„Ja, Mohammed, poręczam za tę dwójkę. W razie problemów proszę kontaktować się ze mną pod numerem telefonu...”
Zmęczeni duchotą wielkich miast postanowiliśmy wyrwać się nieco z gościnnych ramion naszych gospodarzy i zobaczyć coś więcej niż kolejny wyjątkowy meczet i zabytkowy dom.
Wyschnięte słone jezioro i ergi pustyni Maranjab koło Kashanu, kusiły. Okazało się jednak, że dojechać tam właściwie się nie da bez własnego środka transportu, a i autostop niespecjalnie ma szanse powodzenia. Ale gdy goście w Iranie czegoś chcą, gospodarz zrobi wszystko by im pomóc. Pojechaliśmy więc za miasto w stronę pustyni, a Mohammed szybko odnalazł Ahmada, który co wieczór jeździ swoim pick-upem 120 kilometrów przez pustkowia aż do swojego punktu wydobywczego na solnisku. Szybka rozmowa, podpisane oświadczenie dla wojska, przez którego teren prowadzi droga, i jedziemy! Mahommed zarzeka się, że ufa Ahmadowi (właśnie go poznał), więc i my powinniśmy mu zaufać…
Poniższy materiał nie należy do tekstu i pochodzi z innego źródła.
(* ===== verification/SyncStatementsFacts.v ===== *)
(** * SyncStatementsFacts: no name can end the statement that mentions it.

    First, quoted names are opaque to the splitter: a statement written from code
    without quotes and comments and from quoted names is one statement, whatever the
    names contain, and [lines_split] lifts this to a script with one such statement per
    line.  Then the synchronisation statements are of this form. *)

From stdpp Require Import list.
From S2P Require Import Prelude DbTypes Dialect Lexis MysqlRoutine TSqlFlow PlSql Splitter SplitterLoops SchemaTypes DdlProfile Identifiers DdlNames DdlNamesFacts DefaultLiteral SyncStatements.

Import SqlDialectProfile SqlStatementSplitter.

(** Code characters that open nothing. *)
Definition code_char (c : char) : bool :=
  negb (existsb (N.eqb c) [squote; dquote; backtick; semi; dash; star; hash; slash; dollar; bslash; nl; amp]).

Lemma code_char_spec c :
  code_char c = true ->
  (c =? squote)%N = false /\ (c =? dquote)%N = false /\ (c =? backtick)%N = false /\ (c =? semi)%N = false /\ (c =? dash)%N = false
  /\ (c =? star)%N = false /\ (c =? hash)%N = false /\ (c =? slash)%N = false /\ (c =? dollar)%N = false /\ (c =? bslash)%N = false
  /\ (c =? nl)%N = false /\ (c =? amp)%N = false.
Proof. unfold code_char. cbn [existsb]. rewrite negb_true_iff, !orb_false_iff. tauto. Qed.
Ahmad od razu wziął nas pod swoje skrzydła. Mimo trwającego ramadanu zakupił nam sporą ilość przekąsek i napoje. Po drodze minęliśmy ogromne stado dzikich wielbłądów.
Na miejscu pracuje dwójka mężczyzn (w tym syn Ahmada). Nic nie wiedzieli o naszym przyjeździe, a mimo to świetnie nas przyjęli i ugościli. Gdy przyjechaliśmy było już ciemno i jako, że o świcie rozpoczyna się praca, niedługo potem wszyscy położyli się spać. Łóżko stanowiły usypane z soli wzniesienie, dywan i dwa koce. Noc była ciepła, bezszelestna i bardzo jasna, miliony gwiazd i księżyc rozświetlały niebo.
Tuż przed świtem dojechała z miasta ciężarówka i panowie zaczęli wydobycie soli by zdążyć przed południowym upałem. My po smacznym śniadaniu, ruszyliśmy w drogę powrotną, zatrzymując się po drodze przy ergu.